3. the scenery in a dream often changes quickly and without any continuity; so does the music: on track one, a spacy violin is pushed away by a hard edged sequence, later cut off by a guitar solo reminding in textures of Popol Vuh's Daniel Fichelscher; on track 9, swirling flutes give place to arpeggiated quiet guitars, replaced by a heavy beat and then another hard sequence, a guitar solo, before returning to quietness with flute, guitar and congas (another minor minus point in that I feel their mix isn't adequate, way too much upfront imo).

4. the breathing in a dream is irregular; and here comes a true tour de force! Garden Wall give you tons of odd meters, with a particular predilection for those built on 7 or 5. But even in a 4/4 feel, they use subdivisions, cross rhyhtms, accent displacements, a true pleasure to follow or drowne in. Track 7 is in this regard one of the most complex of the album; a 4/4 sequence with lots of displaced accentuations is followed by a 8+6 sequence, then a 4/4, replaced by a hard fueled one on 7/4, giving place in an even more syncopated one in 5/8. Hat off!

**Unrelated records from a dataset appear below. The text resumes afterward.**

(** A stored record reads back with the event its reader finds. *)
Lemma sealed_reads e r w :
  sealed_as e r → record_serialize r = Some w →
  ∃ s, event_json e = Some s ∧ ar_event r = Some e ∧
    record_try_from w = (e' ← reader_read (event_type e) (schema_version e) s; Ok (r <| ar_event := Some e' |>)).
Proof using.
  intros (fact & evidence & sequence & previous & Hs & ->) Hw.
  apply seal_inv in Hs as (h & -> & _ & Hev). destruct evidence as [a|].
  - specialize (Hev a eq_refl). unfold record_serialize in Hw. cbn in Hw.
    apply bind_Some in Hw as (s & Hs & [= <-]). exists s. split_and!; [done|done|].
    cbn. rewrite Hev. cbn. by destruct (reader_read _ _ s).
  - unfold record_serialize in Hw. cbn in Hw.
    apply bind_Some in Hw as (raw & (s & Hs & [= <-])%bind_Some & [= <-]). exists s. split_and!; [done|done|].
    cbn. by destruct (reader_read _ _ s).
Qed.

(** The JSON of an event is parsed back as that event. *)
Definition json_returns (e : CeremonyEvent) : Prop := ∃ s, event_json e = Some s ∧ event_of_json s = Some e.

Lemma reader_reads e s :
  readable e → event_json e = Some s →
  reader_read (event_type e) (schema_version e) s = Ok e ↔ json_returns e.
Proof using.
  intros (Hv & Hs & Hc) Hj. unfold json_returns, reader_read. rewrite Hv, Hj. cbn [ensure mbind result_bind]. split.
  - intros (e' & He%ok_or_Ok & H)%bind_Ok. do 4 apply bind_Ok in H as (? & _ & H). injection H as ->. eauto.
  - intros (s' & [= <-] & ->). cbn [ok_or mbind result_bind]. rewrite eqb_refl. cbn [ensure mbind result_bind].
    rewrite Hs, Hc, Z.eqb_refl. done.
Qed.

(** What the reader answers to a timed move. *)
Definition no_reader : DomainError :=
  UnreadableCeremonyEvent "transition_applied" 4 "no reader exists for this schema version".

Lemma reader_refuses e s :
  timed_transition e = true → reader_read (event_type e) (schema_version e) s = Err no_reader.
Proof using.
  destruct e; try done. cbn [timed_transition]. intros H. unfold reader_read.
  cbn [schema_version event_type]. by rewrite H.
Qed.

Section journals.
Context (es : list CeremonyEvent) (Hread : ∀ e, e ∈ es → readable e ∨ timed_transition e = true).

(** One record of the journal. *)
Lemma record_reads e r w :
  e ∈ es → sealed_as e r → record_serialize r = Some w →
  (record_try_from w = Ok r ↔ timed_transition e = false ∧ json_returns e) ∧
  (timed_transition e = true → record_try_from w = Err no_reader).
Proof using Hread.
  intros He Hr Hw. destruct (sealed_reads e r w Hr Hw) as (s & Hj & Hev & ->).
  destruct (timed_transition e) eqn:Ht; [rewrite reader_refuses by done; split; [split; [done|by intros [? _]]|done]|].
  destruct (Hread e He) as [Hrd|]; [|congruence]. split; [|done].
  rewrite <-(reader_reads e s Hrd Hj). destruct (reader_read _ _ s) as [e'| |]; cbn; [|naive_solver..].
  split; [|by intros [_ [= ->]]; destruct r; cbn in *; subst]. intros [= H]. split; [done|].
  apply (f_equal ar_event) in H. cbn in H. congruence.
Qed.
Lemma world_ok_forgot w id :
  world_ok ports w → world_ok ports (w <| w_store := (store_forget (w_store w) id).2 |>).
Proof using.
  intros [Hs Hsn [Hp Hq] Ho Hb]. constructor; [exact Hs| |by constructor|exact Ho|exact Hb].
  intros id' m v i' Hm Hv. cbn in Hm. apply lookup_delete_Some in Hm as [_ Hm]. by apply (Hsn _ m v i').
Qed.

Lemma world_ok_told w records :
  world_ok ports w → Forall (durable w) records →
  world_ok ports (w <| w_observed := w_observed w ++ records |>).
Proof using.
  intros [Hs Hsn Hl Ho Hb] Hr. constructor; [exact Hs|exact Hsn|exact Hl| |exact Hb]. by apply Forall_app.
Qed.

(** The latest snapshot is a cut of the stream. *)
Lemma latest_cut w id v i :
  world_ok ports w → store_latest (w_store w) id = Ok (Some (MkCeremonySnapshot v i)) →
  ∃ d l, cut ports w d id l i ∧ v = Z.of_nat (length l).
Proof using.
  intros Hw [= Hl]. apply bind_Some in Hl as (m & Hm & ([v' i'] & Hv & [= -> ->])%bind_Some).
  apply last_key_value_Some in Hv as [Hv _]. by apply (ok_snapshots _ _ Hw id m).
Qed.
End calls.
Lemma wp_open st t w d es i actor at_ :
  authorizer_ok st → session d es i → resolve_definition ports i = Ok d → backed w es →
  wp (open st t es actor at_) w
    (gives (λ s w', ls_instance s = i ∧ ∃ l, session_at w' d s l ∧ journal_events l = es) (λ _, True)).
Proof using.
  intros Hst Hsess Hres Hback. destruct (session_opens _ _ _ Hsess) as (started & rest & Hes).
  pose proof (session_replays _ _ _ Hsess) as R. rewrite Hes in R. cbn in R.
  apply fold_tail_applies in R. unfold open. rewrite Hes. apply wp_lift_bind.
  destruct (facts _ _ _ _) as [fs|e|] eqn:Hfs; cbn [gives]; [|done|done].
  apply facts_events in Hfs. rewrite <-Hes in Hfs. apply wp_lift_bind.
  assert (apply_all (from_started started) (fact_event <$> fs) = Ok i) as Ha by (by rewrite Hfs, Hes).
  destruct (complete_facts_applies fs None (task_trace t 0) None _ _ Ha) as (fs' & -> & He & Hid & _).
  cbn [gives]. apply wp_io_bind. apply wp_stream_append; [done|].
  intros fs2 auth w1 He2 Hid2 Hg1. eapply wp_conseq; cycle 1.
  { apply (wp_append _ _ _ _ _ d [] i (λ rs, journal_events rs = es ∧
        ar_event_id <$> rs = fact_event_id <$> fs)).
    intros w2 rs Hg2 Hw2 Hf2 Hv Hseal. rewrite (version_stream ports _ _ Hw2 Hf2) in Hv.
    assert (stream w2 (instance_id i) = []) as Heq
      by (apply length_zero_iff_nil; unfold StreamVersion_EMPTY in Hv; lia).
    rewrite Heq in Hseal. split; [done|]. cbn [app].
    destruct (recorded_opens ports d (instance_id i) fs2 auth rs i) as [Hr Hje]; try done.
    { by rewrite He2, He, Hfs. }
    apply seal_continuation_Ok in Hseal as (Hne & _ & Hseal & _).
    destruct (seal_facts_opens _ _ _ Hne Hseal) as (_ & Hids & _).
    split_and!; [done| |by rewrite Hje, He2, He, Hfs|by rewrite Hids, Hid2, Hid].
    rewrite Hje, He2, He, Hfs. apply (backed_grows w); [by trans w1|done]. }
  intros [o|e|] w2 Hg2; cbn [gives]; [|done|done].
  intros [(e & a & ->)|(rs & p & -> & (Hje & Hids) & Hcut' & Hd)]; [done|].
  cbn [appended_version default from_option Datatypes.id].
  apply (wp_after_append _ d (instance_id i) ([] ++ rs)); [done|done|done|].
  intros w3 Hg3. apply wp_mret. cbn [ls_instance]. split; [done|]. exists rs. split; [|congruence].
  assert (fs ≠ []) as Hne by (intros ->; by rewrite Hes in Hfs).
  constructor; cbn; [by eapply cut_grows|done|].
  rewrite <-(app_nil_l rs), (head_of_app [] rs fs Hne Hids).
  by destruct fs as [|f fs0 _] using rev_ind; [|rewrite last_snoc].
Qed.

(** ** Deciding and committing *)

(** A closure that decides for the ceremony [id], whose definition is [d]: what it
    hands over continues the session, and what it says of other streams is true of
    them in [w]. *)
Definition decides (w : World) (id : CeremonyId) (d : CeremonyDefinition)
    (D : LoadedSession → outcome (list AuditFact)) : Prop :=
  ∀ s fs, instance_id (ls_instance s) = id → D s = Ok fs →
    (∃ i', continues d (ls_instance s) (fact_event <$> fs) i') ∧
    Forall (event_backed w id) (fact_event <$> fs).

Lemma decides_grows w w' id d D : grows w w' → decides w id d D → decides w' id d D.
Proof using.
  intros Hg HD s fs Hid Hfs. destruct (HD s fs Hid Hfs) as [Hc Hb]. split; [done|].
  eapply Forall_impl; [exact Hb|]. intros e. by apply event_backed_grows.
Qed.

(** [settled w d D s l]: [s], at the cut [l], is what deciding [D] against the
    session at some cut came to: the facts of the decision are the records that
    follow that cut, and when there are none the session is the one decided
    against. *)
Definition settled (w : World) (d : CeremonyDefinition) (D : LoadedSession → outcome (list AuditFact))
    (s : LoadedSession) : Prop :=
  ∃ s0 l0 fs, D s0 = Ok fs ∧ session_at w d s0 l0 ∧
    instance_id (ls_instance s) = instance_id (ls_instance s0) ∧
    apply_all (ls_instance s0) (fact_event <$> fs) = Ok (ls_instance s) ∧
    ∃ rs, session_at w d s (l0 ++ rs) ∧ journal_events rs = fact_event <$> fs.

Lemma settled_grows w w' d D s : grows w w' → settled w d D s → settled w' d D s.
Proof using.
  intros Hg (s0 & l0 & fs & HD & Hs0 & Hid & Ha & rs & Hs & Hje).
  exists s0, l0, fs. split_and!; [done|by eapply session_at_grows|done|done|].
  exists rs. split; [by eapply session_at_grows|done].
Qed.

Lemma session_at_same w d d' s s' l l' :
  session_at w d s l → session_at w d' s' l' →
  instance_id (ls_instance s) = instance_id (ls_instance s') → d = d'.
Proof using.
  intros [[Hp Hr] _ _] [[Hp' Hr'] _ _] Hid. rewrite <-Hid in Hp'.
  destruct (prefix_weak_total l l' _ Hp Hp') as [H|H].
  - by destruct (recorded_same ports _ _ _ _ _ _ _ _ H Hr Hr') as (-> & _).
  - by destruct (recorded_same ports _ _ _ _ _ _ _ _ H Hr' Hr) as (-> & _).
Qed.

Lemma wp_execute_loop st t retries id D w d s l :
  authorizer_ok st → decides w id d D → session_at w d s l → instance_id (ls_instance s) = id →
  wp (execute_loop st t retries id D s) w
    (gives (λ s' w', instance_id (ls_instance s') = id ∧ settled w' d D s') (λ _, True)).
Proof using.
  intros Hst. revert w s l. induction retries as [|retries IH]; intros w s l HD Hs Hid;
    cbn [execute_loop]; apply wp_lift_bind;
    (destruct (D s) as [fs|e|] eqn:Hfs; cbn [gives]; [|done|done]);
    destruct (HD s fs Hid Hfs) as [[i' Hc] Hback].
  all: destruct (Nat.eqb_spec (length fs) 0) as [Hz|Hnz];
    [apply length_zero_iff_nil in Hz as ->; apply wp_mret; split; [done|]; exists s, l, [];
     split_and!; [done|done|done|done|]; exists []; rewrite app_nil_r; done|].
  all: assert (fs ≠ []) as Hne by (by intros ->).
  all: apply wp_bind; eapply wp_conseq; [|apply (wp_commit st t _ w d s l fs i'); [done..|by rewrite Hid]].
  all: assert (∀ s' w', grows w w' → (ls_instance s' = i' ∧ ∃ rs, session_at w' d s' (l ++ rs) ∧
      journal_events rs = fact_event <$> fs) →
      instance_id (ls_instance s') = id ∧ settled w' d D s') as Hdone
    by (intros s' w' Hg [<- (rs & Hs' & Hje)];
        pose proof Hc as (Ha & [= Hi _ _ _ _ _ _ _ _] & _);
        split; [congruence|]; exists s, l, fs;
        split_and!; [done|by eapply session_at_grows|done|done|eauto]).
  - intros [s'|[]|] w' Hg H; cbn; try done; by apply Hdone.
  - intros [s'|e|] w' Hg H; [by apply Hdone| |done].
    destruct e; try done. apply wp_io_bind. eapply wp_conseq; [|apply wp_load].
    intros [s2|e|] w2 Hg2; cbn [gives]; [|done|done]. intros (d2 & l2 & Hs2 & Hid2 & _).
    assert (d = d2) as <-.
    { eapply (session_at_same w2 d d2 s s2 l l2); [|done|congruence].
      eapply session_at_grows; [|done]. by trans w'. }
    apply (IH w2 s2 l2); [|done|done]. eapply decides_grows; [|exact HD]. by trans w'.
Qed.

Lemma wp_stream_execute st t policy D w d s l :
  authorizer_ok st → decides w (instance_id (ls_instance s)) d D → session_at w d s l →
  wp (stream_execute st t s policy D) w
    (gives (λ s' w', instance_id (ls_instance s') = instance_id (ls_instance s) ∧ settled w' d D s')
       (λ _, True)).
Proof using. intros. by eapply wp_execute_loop. Qed.
End logic.
(* ===== verification/Spawning.v ===== *)
(** * Opening the children of a ceremony

    What the services of Children do to the store while others use it: a child is
    opened only from a plan its parent sealed, the plan a service answers with is
    sealed and all its children are open, and a completion is reported to the
    parent only when the child's journal holds it. *)

From S2P Require Import Prelude Errors Text Values Steps Definitions Interventions Instance.
From S2P Require Import Authorization AuditLog Fold Rules Decide DecideTable DecideLineage Engine.
From S2P Require Import Equality EventStore SessionStream UseCases Differences Succession Children.
From S2P Require Import Scenario Sessions Machine Journal Lifecycle Families Tamper.
From S2P Require Import Streams Interleaving Concurrency Openings.

(** ** Groups and the journal *)

Section groups.
Context {Hsha : Sha256} {Hclk : Clock} {Hser : EvidenceSerde}.
Context (d : CeremonyDefinition).

(** The groups of a session are the plans its journal seals, and the completions
    of a group are accepted in it. *)
Record children_sealed (es : list CeremonyEvent) (i : CeremonyInstance) : Prop := {
  cs_group : ∀ gid g, child_groups i !! gid = Some g →
    plan_group_id (cg_plan g) = gid ∧ ∃ at_, EvChildSpawnPlanned (cg_plan g) at_ ∈ es;
  cs_plan : ∀ plan at_, EvChildSpawnPlanned plan at_ ∈ es →
    cg_plan <$> child_groups i !! plan_group_id plan = Some plan;
  cs_completion : ∀ gid g id c, child_groups i !! gid = Some g → cg_completions g !! id = Some c →
    ∃ at_, EvChildCompletionAccepted c at_ ∈ es;
  cs_lineage : ∀ plan at_ child, EvChildSpawnPlanned plan at_ ∈ es → child ∈ plan_children plan →
    planned_under d i plan (pc_lineage child);
}.

Lemma planned_under_identity i i' plan l :
  identity i = identity i' → planned_under d i plan l → planned_under d i' plan l.
Proof using.
  intros [= Hi _ _ _ _ Hl _ _ _] [Hp Hg Hr Hd Hrem].
  assert (family_root_id i' = family_root_id i ∧ family_depth i' = family_depth i ∧
    remaining_depth i' = remaining_depth i) as (E1 & E2 & E3)
    by (unfold family_root_id, family_depth, remaining_depth; by rewrite Hl, Hi).
  split; by rewrite ?E1, ?E2, ?E3, <-?Hi.
Qed.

5. Awakening is the unavoidable end of a dream .... check the last trak!

I could keep up with finding further comparisons; Assurdo is a gentle nightmare keeping your soul busy or relaxed. To achieve this, the band has a broad musical knowledge and references at hand, the necessary tools to fix your dream: from the syncopated funky "Trasfiguratofunky" with Crimsonian guitar cross-lines to the Oriental flavoured guitar of "Flash" (in 7/4!), from a waltz rhythm fighting against an electro beat in track 10 to the majestic climatic ascension of "Vacuum Fluctuation", directly born from Crimson's "Larks' Tongues in Aspic " or "Fracture"; from a jazz guitar solo to the amazing synth and guitar solos of "Trasfiguratofunky; from the wild bowed agony of double bass to the depth of bass flute, from the meditative electronically processed vibraphone to multitracked bass clarinets.

Arpeggiated guitars, odd meters, recitating whispering or shouting voices, giving you cold and warm without warning are finally the tools that I found the most present on this album, an extremely well crafted piece of work (except those vocal fartings), maybe close to a masterpiece?